第十三章 人間――悪・可塑性・人種|福嶋亮大(前編)
1、悪の発明――ラス・カサス的問題
文学にとって世界とは何か。私は歴史的な見地から、その問いを初期グローバリゼーションと紐づけた。世界とはたんに空間的な広さを指す概念ではなく、異質なものとの接近遭遇がたえず起こる場である。異なる歴史、異なる習俗、異なる人間との関係の集合体としての〈世界〉――その成立に欠かせなかったのが、アメリカ大陸へのヨーロッパ人の進出であり、「万物の商品化」を加速させる資本主義のプログラムであった。「世界文学とは新世界文学である」(第七章)という私のテーゼは、異質なものとの関係の無尽蔵の発生を、その根拠としている。

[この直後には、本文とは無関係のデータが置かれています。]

(** Reading [n] bits at offset [o] of a buffer, from its first [k] bytes. *)
Lemma read_bits l k o n :
  all_bytes l -> (k <= length l)%nat -> (o + n <= 8 * k)%nat ->
  bits_to_Z (take n (drop o (bytes_bits l))) =
  Z.land (Z.shiftr (be (take k l)) (Z.of_nat (8 * k - o - n))) (Z.ones (Z.of_nat n)).
Proof.
  intros Hl Hk Hon. rewrite <- (take_drop k l) at 1.
  assert (length (take k l) = k) as Hlen by (rewrite length_take; lia).
  rewrite bytes_bits_app, bytes_bits_be by auto using Forall_take. rewrite Hlen.
  rewrite drop_app_le by (rewrite length_Z_to_bits; lia).
  rewrite drop_Z_to_bits by lia.
  rewrite take_app_le by (rewrite length_Z_to_bits; lia).
  rewrite take_Z_to_bits, bits_to_Z_bits, Z.land_ones by lia. do 2 f_equal.
Qed.

(** The position after reading [n] bits. *)
Definition advance (pd : asn_bit_data) (n : Z) : asn_bit_data :=
  let pd := normalize pd in
  {| buffer := pd.(buffer); nboff := pd.(nboff) + n; nbits := pd.(nbits);
     moved := pd.(moved) + n |}.

Lemma advance_ok pd n : wf pd -> 0 <= n <= left_bits pd ->
  wf (advance pd n) /\ stream (advance pd n) = drop (Z.to_nat n) (stream pd) /\
  left_bits (advance pd n) = left_bits pd - n /\ (advance pd n).(moved) = pd.(moved) + n.
Proof.
  intros Hwf Hn. destruct (normalize_ok pd Hwf) as (Hwf' & Hoff & Hleft & Hstr & Hmv).
  unfold advance. destruct Hwf' as ((? & ?) & ? & ?).
  unfold left_bits in *. simpl. repeat split; simpl; auto; try lia.
  rewrite <- Hstr. unfold stream, buf. simpl.
  rewrite skipn_firstn_comm, drop_drop. f_equal; [lia|]. f_equal. lia.
Qed.

Lemma take_stream pd n : 0 <= n <= left_bits pd ->
  take (Z.to_nat n) (stream pd) =
  take (Z.to_nat n) (drop (Z.to_nat pd.(nboff)) (bytes_bits (buf pd))).
Proof. intros. unfold stream, left_bits in *. rewrite take_take. f_equal. lia. Qed.

(** A read that stays within four bytes. *)
Lemma get_small f refill pd n : wf pd -> 0 <= n <= left_bits pd ->
  pd.(nboff) mod 8 + n <= 31 ->
  asn_get_few_bits_n (S f) refill pd n =
  (bits_to_Z (take (Z.to_nat n) (stream pd)), advance pd n).
Proof.
  intros Hwf Hn Hsmall. cbn [asn_get_few_bits_n].
  destruct (normalize_ok pd Hwf) as (Hwf' & Hoff & Hleft & Hstr & Hmv).
  destruct (Z.ltb_spec n 0); [lia|]. destruct (Z.ltb_spec (nbits pd - nboff pd) n);
    [unfold left_bits in *; lia|].
  fold (advance pd n). rewrite <- Hstr, take_stream by lia.
  assert (nboff (normalize pd) + n <= 31) as Hmod.
  { unfold normalize in *. destruct (Z.leb_spec 8 (nboff pd)); simpl in *.
    - by rewrite land_7. - rewrite Z.mod_small in Hsmall; lia. }
  change (nboff (advance pd n)) with (nboff (normalize pd) + n).
  change (buf (advance pd n)) with (buf (normalize pd)).
  set (o := nboff (normalize pd)) in *. set (l := buf (normalize pd)) in *.
  destruct Hwf' as ((_ & Hle) & Hsz & Hb). fold o l in Hle, Hsz, Hb.
  unfold left_bits in *. fold o in Hleft. rewrite mask_ones.
  assert (forall k, (k <= length l)%nat -> o + n <= 8 * Z.of_nat k ->
    bits_to_Z (take (Z.to_nat n) (drop (Z.to_nat o) (bytes_bits l))) =
    Z.land (Z.shiftr (be (take k l)) (8 * Z.of_nat k - (o + n))) (Z.ones n)) as Hread.
  { intros k Hk Hok. rewrite (read_bits l k) by (auto; lia).
    rewrite Z2Nat.id by lia. do 2 f_equal. lia. }
  unfold size in Hsz.
  repeat match goal with |- context [?a <=? ?b] => destruct (Z.leb_spec a b); [try lia|] end.
  - unfold ctrue. destruct (Z.eqb_spec n 0) as [->|]; simpl negb; cbv iota; [done|].
    f_equal. rewrite (Hread 1%nat) by lia. destruct l; simpl in Hsz; [lia|].
    by rewrite be_take_1.
  - f_equal. rewrite (Hread 2%nat) by lia. do 2 (destruct l; simpl in Hsz; [lia|]).
    by rewrite be_take_2.
  - f_equal. rewrite (Hread 3%nat) by lia. do 3 (destruct l; simpl in Hsz; [lia|]).
    by rewrite be_take_3.
  - f_equal. rewrite (Hread 4%nat) by lia. do 4 (destruct l; simpl in Hsz; [lia|]).
    by rewrite be_take_4.
  - lia.
Qed.

(** A read of up to 31 bits, whatever the alignment. *)
Lemma get_few_bits_n_ok f refill pd n : wf pd -> 0 <= n <= 31 -> n <= left_bits pd ->
  asn_get_few_bits_n (S (S f)) refill pd n =
  (bits_to_Z (take (Z.to_nat n) (stream pd)), advance pd n).
Proof.
  intros Hwf Hn Hl.
  destruct (Z.le_gt_cases (pd.(nboff) mod 8 + n) 31) as [|Hbig]; [apply get_small; auto; lia|].
  destruct (normalize_ok pd Hwf) as (Hwf' & Hoff & Hleft & Hstr & Hmv).
  assert (nboff (normalize pd) = nboff pd mod 8) as Hmod.
  { unfold normalize. destruct (Z.leb_spec 8 (nboff pd)); [apply land_7|].
    destruct Hwf as ((? & ?) & _). rewrite Z.mod_small; lia. }
  remember (S f) as g eqn:Hg. cbn [asn_get_few_bits_n]. fold (advance pd n).
  destruct (Z.ltb_spec n 0); [lia|].
  destruct (Z.ltb_spec (nbits pd - nboff pd) n); [unfold left_bits in *; lia|].
  change (nboff (advance pd n)) with (nboff (normalize pd) + n).
  rewrite Hmod.
  repeat match goal with |- context [?a <=? ?b] => destruct (Z.leb_spec a b); [try lia|] end; [|lia].
  assert (asn_get_undo (advance pd n) n = normalize pd) as ->.
  { unfold asn_get_undo, advance. simpl. destruct (Z.ltb_spec (nboff (normalize pd) + n) n); [lia|].
    destruct (normalize pd) as [bu o nb mv]; simpl. f_equal; lia. }
  subst g. rewrite get_small by (rewrite ?Hmod, ?Z.mod_mod; auto; lia).
  destruct (advance_ok (normalize pd) (n - 24)) as (Hwf2 & Hstr2 & Hleft2 & _); [auto|lia|].
  assert (nboff (advance (normalize pd) (n - 24)) mod 8 <= 7) by
    (pose proof (Z.mod_pos_bound (nboff (advance (normalize pd) (n - 24))) 8); lia).
  rewrite get_small by (auto; lia). f_equal.
  rewrite Hstr2, Hstr.
  replace (Z.to_nat n) with (Z.to_nat (n - 24) + Z.to_nat 24)%nat by lia.
  rewrite <- (take_drop (Z.to_nat (n - 24)) (stream pd)) at 3.
  pose proof (length_stream pd Hwf) as Hls.
  assert (length (take (Z.to_nat (n - 24)) (stream pd)) = Z.to_nat (n - 24)) as Hlt
    by (rewrite length_take; lia).
  rewrite take_app_add', bits_to_Z_app by done.
  set (a := bits_to_Z (take _ _)). set (w := take (Z.to_nat 24) _).
  assert (length w = 24%nat) as Hw by (unfold w; rewrite length_take, length_drop; lia).
  pose proof (bits_to_Z_bound w) as Hbw. pose proof (bits_to_Z_bound (take (Z.to_nat (n - 24)) (stream pd))) as Hba.
  rewrite Hw in *. fold a in Hba. rewrite Hlt in Hba. change (Z.of_nat 24) with 24 in *.
  rewrite Z2Nat.id in Hba by lia.
  assert (0 <= a * 2 ^ 24 + bits_to_Z w < 2 ^ n).
  { replace n with ((n - 24) + 24) by lia. rewrite Z.pow_add_r by lia. nia. }
  by rewrite lor_shiftl_add, mask_ones, Z.land_ones, Z.mod_small by lia.
Qed.
(* ===== verification/OerConstr.v ===== *)
(** OER codecs of the constructed types.

    Models support/constr_SEQUENCE_oer.c, constr_CHOICE_oer.c,
    constr_SET_OF_oer.c, OPEN_TYPE_oer.c and the open type functions of
    oer_decoder.c / oer_encoder.c.  The decoders are restartable: each resumes
    from the phase and step kept in the structure.  Member codecs are reached
    through [asn_TYPE_operation].

    An inline member stored as [None] is its zeroed memory.  A call through a
    missing decoder, a NULL presence bitmap and an alternative outside the member
    table give [RC_UNDEFINED], which every caller passes on; a call through a
    missing encoder gives [NoFuel].  Branches that no structure of the
    type reaches (a CHOICE where the descriptor says SEQUENCE) return RC_FAIL. *)

From stdpp Require Import prelude strings.
From S2P Require Import Prelude Codecs BitData Descriptor OerSupport OerPrim.

(** * Open types *)

(** Reads the length determinant only. *)
Definition oer_open_type_skip (bufptr : bytes) : Z := (oer_fetch_length bufptr).1.

(** In place of the [ssize_t] result of a call without a defined result. *)
Definition OT_UNDEFINED : Z := -2.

その一方、グローバリゼーションの発端にはおぞましい暴力がある。一六世紀スペインの神学者ラス・カサスの『インディオの破壊についての簡潔な報告』は、まさにその暴力を告発した文書である。先住民――ヨーロッパ人の誤認のせいで「インディオ」と呼ばれた――の虐殺のカタログと呼ぶべきその記録は、ヨーロッパの発明した「世界」が、他者との対話や競合ではなく、搾取と破壊から始まったことを証言している。
ラス・カサスによれば、コロンブスがアメリカ大陸に到着した一五世紀末に...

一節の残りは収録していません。